As an incoming medical student, there are many acronyms and abbreviations that you are suddenly expected to know on top of the already impossible foreign language of pathologies and prescriptions. Perhaps most formidable is the SOAP note, where healthcare professionals document the findings, assessments, and plans for each patient encounter. Until a month ago, I had never heard of a SOAP note, but now, I am expected to write each piece of information and symptom in a mixture of medical jargon and Latin-based abbreviations.
As the director of our Doctoring course, Dr. Moffitt is careful to help each of her medical students “not look like an idiot.” A necessary part of that training is skilled SOAP note writing. She walked through the various components and then casually mentioned how relieved she was there were no English majors in the room because SOAP notes need to be concise, not flowery. Within seconds, I was outed by multiple peers as the only English major in our class of 80 students.
It was not the first time the dichotomy between English and medicine has been pointed out to me. The most common response when I explain that I am a medical student who majored in English is: “So when did you change your mind?” More often than not, the question is nuanced to sound more like, “So when did you decide for a real career?” My response has ranged from following my passions to trying to stand out, but the truth is, I was mostly being selfish.
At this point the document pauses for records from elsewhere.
(* ===== verification/Uploader.v ===== *)
(** * The streaming uploader

    The uploader half of [src/service/poller.rs]: [run_uploader], [flush_batch],
    [flush_metadata_only_commit], [take_first_commit_extras],
    [upload_bundle_artefacts], [upload_hip_files_concurrently],
    [hip_asset_path_for_file], [remove_committed_bundle_artefacts] and
    [handle_uploader_result].

    The gateway is an interface, [HipGateway]: what it answers to a connection,
    an upload or a commit may depend on everything that happened before, which
    the state keeps as a trace.  Artefact files ([u_disk]) and the snapshot
    directory ([u_snap]) are separate maps. *)

From Stdlib Require Import Ascii.
From S2P Require Import Prelude Errors RustStr Config AssetInfo Paths Fs BundleDiff HipCodec HipSession.

Local Open Scope string_scope.
Local Open Scope list_scope.
Local Open Scope Z_scope.
Local Open Scope rust_scope.

(** [struct BundleArtefacts]. *)
Record BundleArtefacts : Type := mkArtefacts {
  art_bundle_path : string;
  art_bundle_hash : string;
  art_export_root : string;
  art_files : list string;
}.

(** [struct HipUploadFileJob]. *)
Record HipUploadFileJob : Type := mkUploadJob {
  job_bundle_path : string;
  job_bundle_hash : string;
  job_export_root : string;
  job_file : string;
}.

(** What happened at the gateway; the flag says whether it was acknowledged. *)
Inductive gw_event : Type :=
| GConnect (sid : nat)
| GUpload (sid : nat) (job : HipUploadFileJob) (asset_path : string) (acked : bool)
| GCommit (sid : nat) (m : CommitMsg) (acked : bool)
| GClose (sid : nat).

(** The gateway, as the uploader sees it through the client. *)
Class HipGateway := {
  gw_connect : list gw_event -> result unit HipError;
  gw_upload : list gw_event -> HipUploadFileJob -> result (option Placement) HipError;
  gw_commit : list gw_event -> CommitMsg -> result unit HipError;
}.

(** [hip_asset_path_for_file]. *)
Definition hip_asset_path_for_file (file export_root bundle_path : string) : string :=
  let relative := match path_strip_prefix (components export_root) (components file) with
                  | Some rel => replace_char "\" "/" (path_str rel)
                  | None => replace_char "\" "/" file
                  end in
  let relative := trim_start_matches "/" relative in
  let bundle_path := trim_matches "/" (replace_char "\" "/" bundle_path) in
  if is_empty bundle_path then relative
  else match strip_prefix bundle_path relative with
       | Some value => match strip_prefix "/" value with Some v => v | None => relative end
       | None => relative
       end.
(* ===== verification/Poller.v ===== *)
(** * The region poller

    The rest of [src/service/poller.rs]: [run_region_once], [execute_once],
    [retry_region_in_place], [execute_once_attempt], [persist_processed_snapshot],
    [mark_state], [region_snapshots], and [Poller::run] with [run_region_loop] as a
    step relation over all enabled regions.

    A poll changes a [World]: the watermark store and its file, the snapshot
    directory and the local directory tree.  What the network, the executor and the
    operating system answer during one attempt is an [AttemptEnv]. Panics of the
    uploader task are not part of an attempt. *)

From S2P Require Import Prelude Errors RustStr Config AssetInfo Models Regions Paths Fs BundleDiff HipCodec.
From S2P Require Import Watermark Uploader PollFilter WorkDir.

Local Open Scope string_scope.
Local Open Scope list_scope.
Local Open Scope Z_scope.

Definition FAILED_REGION_RETRY_ATTEMPTS : Z := 10.
Definition FAILED_REGION_RETRY_BACKOFF_SECONDS : Z := 5.

(** [enum RunOutcome]. *)
Inductive RunOutcome : Type := SkippedByWatermark | PollCompleted.

(** What a poll reads and changes. *)
Record World : Type := mkWorld {
  w_store : WatermarkStore;
  w_wm : files;         (* where the watermark file is *)
  w_snap : files;       (* where the snapshots are *)
  w_tree : tree;        (* the local directories *)
}.

(** What the executor reports of the tasks that passed the filter: its result, the
    artefacts handed to the uploader, and the files as the uploader finds them. *)
Record Executed : Type := mkExecuted {
  ex_result : result ExecutionSummary AssetExecutionError;
  ex_artefacts : list BundleArtefacts;
  ex_disk : files;
}.

(** What the outside answers during one attempt. *)
Record AttemptEnv : Type := mkAttemptEnv {
  ae_fetch : result AssetBundleInfo AssetExecutionError;           (* fetch_live_asset_bundle_info *)
  ae_load_fault : option io_error;
  ae_connect : result unit HipError;                               (* the CHECK session *)
  ae_new : result unit AssetExecutionError;                        (* AssetExecutionContext::new *)
  ae_planned : result (list DownloadTask) AssetExecutionError;     (* the executor up to the filter *)
  ae_check : nat -> list CheckBatchItem -> result (list CheckAckItem) HipError;
  ae_execute : list DownloadTask -> Executed;
  ae_seen : option CheckCounters;  (* read by an uploader that was cancelled before the filter ended *)
  ae_order : list HipUploadFileJob -> list HipUploadFileJob;
  ae_uploader : UploaderEnv;
  ae_save : SaveFaults;
  ae_cwd : result path io_error;
  ae_rm : option (io_error * (path -> bool));
  ae_set : WriteFaults;
  ae_now : Z;
}.

Section Poller.
Context `{HipGateway, SnapshotCodec, WatermarkCodec, Resolver}.
(** [Display] of the error types. *)
Context (show : HipError -> string) (show_ax : AssetExecutionError -> string) (show_region : RegionError -> string).
Context (config : AppConfig) (region_name : string).

(** The snapshot file of the region. *)
Definition region_snapshot_file : string := snapshot_path (last_info_dir (poller config)) region_name.

(** [config.regions.get(region_name).is_some_and(.. remove_local_after_upload)]. *)
Definition removes_local : bool :=
  match regions config !! region_name with
  | Some rc => remove_local_after_upload (upload rc)
  | None => false
  end.

(** [persist_processed_snapshot]: a failure to save is only logged. *)
Definition persist_processed_snapshot (faults : SaveFaults) (snap : files) (new_info : AssetBundleInfo)
    (old_info : option AssetBundleInfo) (processed : gset string) : files :=
  (save_snapshot faults snap region_snapshot_file (build_next_snapshot new_info old_info processed)).2.

(** The executor with the filter, from [ae_planned] on. *)
Definition execute_filtered (env : AttemptEnv) (changed_names : gset string)
    : Executed * CheckCounters :=
  match ae_planned env with
  | Err e => (mkExecuted (Err e) [] ∅, mkCounters 0 0 ∅)
  | Ok tasks =>
      let hip_filter := if hip_enabled (hip config)
                        then Some (Z.to_nat (Z.max (check_batch_size (hip config)) 1)) else None in
      let '(filtered, layer1, sh) :=
        combined_filter (ae_check env) show region_name hip_filter changed_names tasks (mkShared 0 ∅) in
      let counters := mkCounters layer1 (skipped_counter sh) (skipped_bundles sh) in
      match filtered with
      | Err e => (mkExecuted (Err e) [] ∅, counters)
      | Ok kept => (ae_execute env kept, counters)
      end
  end.
(** The counter of data bytes cannot saturate inside a payload. *)
Lemma observed_sum obs l :
  Forall (fun z => 0 <= z) l -> 0 <= obs -> obs + sumZ l <= u64_max ->
  foldl (saturating_add 64) obs l = obs + sumZ l.
Proof.
  intros Hl. revert obs. induction Hl as [|z l Hz Hl IH]; intros obs Ho Hm; cbn [foldl].
  - unfold sumZ; simpl; lia.
  - pose proof (sumZ_nonneg l Hl). unfold sumZ in *; cbn [foldr] in *.
    rewrite IH; unfold saturating_add, u64_max in *; lia.
Qed.

Lemma data_bytes_bound es : 0 <= data_bytes es <= zlen (interleaved es).
Proof.
  unfold data_bytes, interleaved, sumZ. induction es as [|e es IH]; cbn [map concat foldr]; [done|].
  unfold encode_entry at 1. rewrite !zlen_app.
  pose proof (zlen_nonneg (encode_header (e.1, zlen e.2))). pose proof (zlen_nonneg e.2). lia.
Qed.

Lemma zlen_app_eq_nil (x tl : bytes) : zlen x = zlen (x ++ tl) -> tl = [].
Proof. rewrite zlen_app. unfold zlen. destruct tl; [done | simpl; lia]. Qed.

Lemma parse_interleaved_iff pre rest count expected es :
  zlen (pre ++ rest) <= usize_max -> 0 <= count ->
  parse_payload_bundle_interleaved_entries (pre ++ rest) (zlen pre) count expected = Ok es <->
  rest = interleaved es /\ zlen es = count /\ Forall (fun e => header_ok (header_of e)) es
  /\ (forall e, expected = Some e -> e = data_bytes es).
Proof.
  intros Hmax Hc. unfold parse_payload_bundle_interleaved_entries.
  assert (Hobs : zlen (pre ++ interleaved es) <= usize_max ->
            foldl (saturating_add 64) 0 (map (fun e : entry => zlen e.2) es) = data_bytes es).
  { intros H. rewrite zlen_app in H. pose proof (data_bytes_bound es). pose proof (zlen_nonneg pre).
    unfold data_bytes in *. rewrite observed_sum; unfold usize_max in *; try lia.
    apply Forall_map, Forall_forall. intros x _. apply zlen_nonneg. }
  split.
  - intros ([[es' c] o] & E & ([] & E2 & E3)%result_bind_Ok)%result_bind_Ok. injection E3 as ->.
    apply interleaved_loop_iff in E as (tl & -> & Hn & Hes & -> & ->).
    apply finish_iff in E2 as [Hl He]. rewrite app_assoc in Hl. apply zlen_app_eq_nil in Hl as ->.
    rewrite !app_nil_r in *. rewrite Hobs in He by done. split_and!; [done | unfold zlen; lia | done|].
    intros e ->. symmetry. by apply He.
  - intros (-> & Hn & Hes & He).
    rewrite (proj2 (interleaved_loop_iff pre (interleaved es) 0 (Z.to_nat count) es
               (zlen (pre ++ interleaved es)) (data_bytes es))); cbn [result_bind].
    + rewrite (proj2 (finish_iff _ _ _ _)); [done|]. split; [done|]. intros e E. symmetry. by apply He.
    + exists []. rewrite app_nil_r. split_and!; try done; [unfold zlen in Hn; lia|]. by rewrite Hobs.
Qed.
(* ===== verification/ExportPaths.v ===== *)
(** * Output paths of exported objects

    [core/export_pipeline/implementation/paths.rs] and the path functions of
    [payload.rs] and [implementation.rs]: from the container, name and type of an
    object to the file it is written to.  Paths are [Paths.path]s; a string joined
    to a path is read with [components]. *)

From Stdlib Require Import Ascii.
From S2P Require Import Prelude RustStr Errors Paths PayloadBundle FfiTypes.

Local Open Scope string_scope.
Local Open Scope list_scope.
Local Open Scope rust_scope.
#[local] Arguments String.append : simpl nomatch.

(** [path.join(s)] for a string. *)
Definition join_str (p : path) (s : string) : path := path_join p (components s).

(** [path.file_stem()...filter(|v| !v.is_empty())]. *)
Definition file_stem (p : path) : option string :=
  match file_name p with
  | Some w => non_empty (Some (split_extension w).1)
  | None => None
  end.

Definition parent_or_empty (p : path) : path := default [] (path_parent p).

(** A file name with the extension of a path, if it has one that is not empty. *)
Definition with_path_extension (stem : string) (p : path) : string :=
  match extension p with
  | Some e => if is_empty e then stem else stem +:+ "." +:+ e
  | None => stem
  end.

(** [path.with_file_name(name)] for a path that has a file name. *)
Definition with_file_name (p : path) (name : string) : path := join_str (parent_or_empty p) name.

(** ** File names *)

Definition ASSETSTUDIO_MAX_PUBLIC_FILE_STEM_CHARS : nat := 220.

Definition forbidden_char (c : string) : bool :=
  existsb (String.eqb c) ["<"; ">"; ":"; str_of_codes [34%nat]; "/"; "\"; "|"; "?"; "*"]
  || char_is_control c.

(** The loop of [compress_repeated_clone_suffixes]: every round removes the
    marker, so the length of the string is enough fuel. *)
Fixpoint strip_clones (fuel : nat) (value : string) : string * nat :=
  match fuel with
  | O => (value, O)
  | S fuel' =>
      match strip_suffix "(Clone)" value with
      | Some rest => let '(r, count) := strip_clones fuel' rest in (r, S count)
      | None => (value, O)
      end
  end.

Definition compress_repeated_clone_suffixes (value : string) : string :=
  let '(rest, count) := strip_clones (String.length value) value in
  if (count <=? 1)%nat then value else trim_end rest +:+ "__clone" +:+ pretty count.

Definition shorten_assetstudio_public_file_stem (value : string) : string :=
  if (length (chars value) <=? ASSETSTUDIO_MAX_PUBLIC_FILE_STEM_CHARS)%nat then value
  else concat_chars (take (ASSETSTUDIO_MAX_PUBLIC_FILE_STEM_CHARS - String.length "__truncated") (chars value))
       +:+ "__truncated".

Definition assetstudio_fix_file_name (value : string) : string :=
  let safe := concat_chars (map (fun ch => if forbidden_char ch then "_" else ch) (chars value)) in
  shorten_assetstudio_public_file_stem (compress_repeated_clone_suffixes safe).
As a lifelong lover of fiction and writing, majoring in English was an easy choice. The only drawback was my other lifelong dream of attending medical school. I decided to keep one foot in both doors and hope that medical schools would overlook my “flowery” major.
As I trekked back and forth from “Intro to Biology” to “Writing Literary Criticism” during my first semester, I started to weave together the commonalities between the two. With each course and each semester, I started to see an obvious value to my degree. English courses deepened my understanding of humanity while science courses provided a concrete understanding of the natural world. I learned, for instance, a list of symptoms for various mental illnesses and the physiological mechanisms of the drugs that treat them. But it was fictional characters who helped me grasp the specific, compulsive thought patterns one might face with acute mental illness. From cancer to dementia, I believe the balance of humanities and science provided me the perfect introduction for a career in medicine. Throughout my medical career, I hope to maintain this balanced curiosity to provide medical care that is both competent and empathetic.
However, an English major is certainly not the path for everyone. Plenty of English majors have little empathy, and plenty of STEM majors understand people better than I do. What is certain is that medicine flourishes with academic diversity. Within the Class of 2021, for instance, academic backgrounds range from art to music, business to ethics, cancer biology to synaptic plasticity. Each student brings their own perspective and insight.
It is the culmination of these skills and experiences that makes for the effective practice of medicine. While I once felt apologetic about my choice to major in English, I have quickly realized that all disciplines bring a strength and power to the practice of medicine. Just as my colleagues can fill in where I lack, I can do the same for them.
Recently, I have made it a habit to ask physicians what they studied as an undergraduate. There are certainly common answers like physiology or biology. But surprisingly, a large majority light up and begin telling me about their failed, short-lived career as an electrical engineer or their part-time obsession with Old English. There is no cookie-cutter mold in medicine, and we—as patients and doctors, collaborators and colleague—benefit from this diversity.
Tanner Ellsworth is a member of the Class of 2021. He graduated from Brigham Young University with a major in English and a minor in Japanese. He enjoys all things cello, movies that don't have happy endings, baking shows, filing taxes, and his wife and daughter.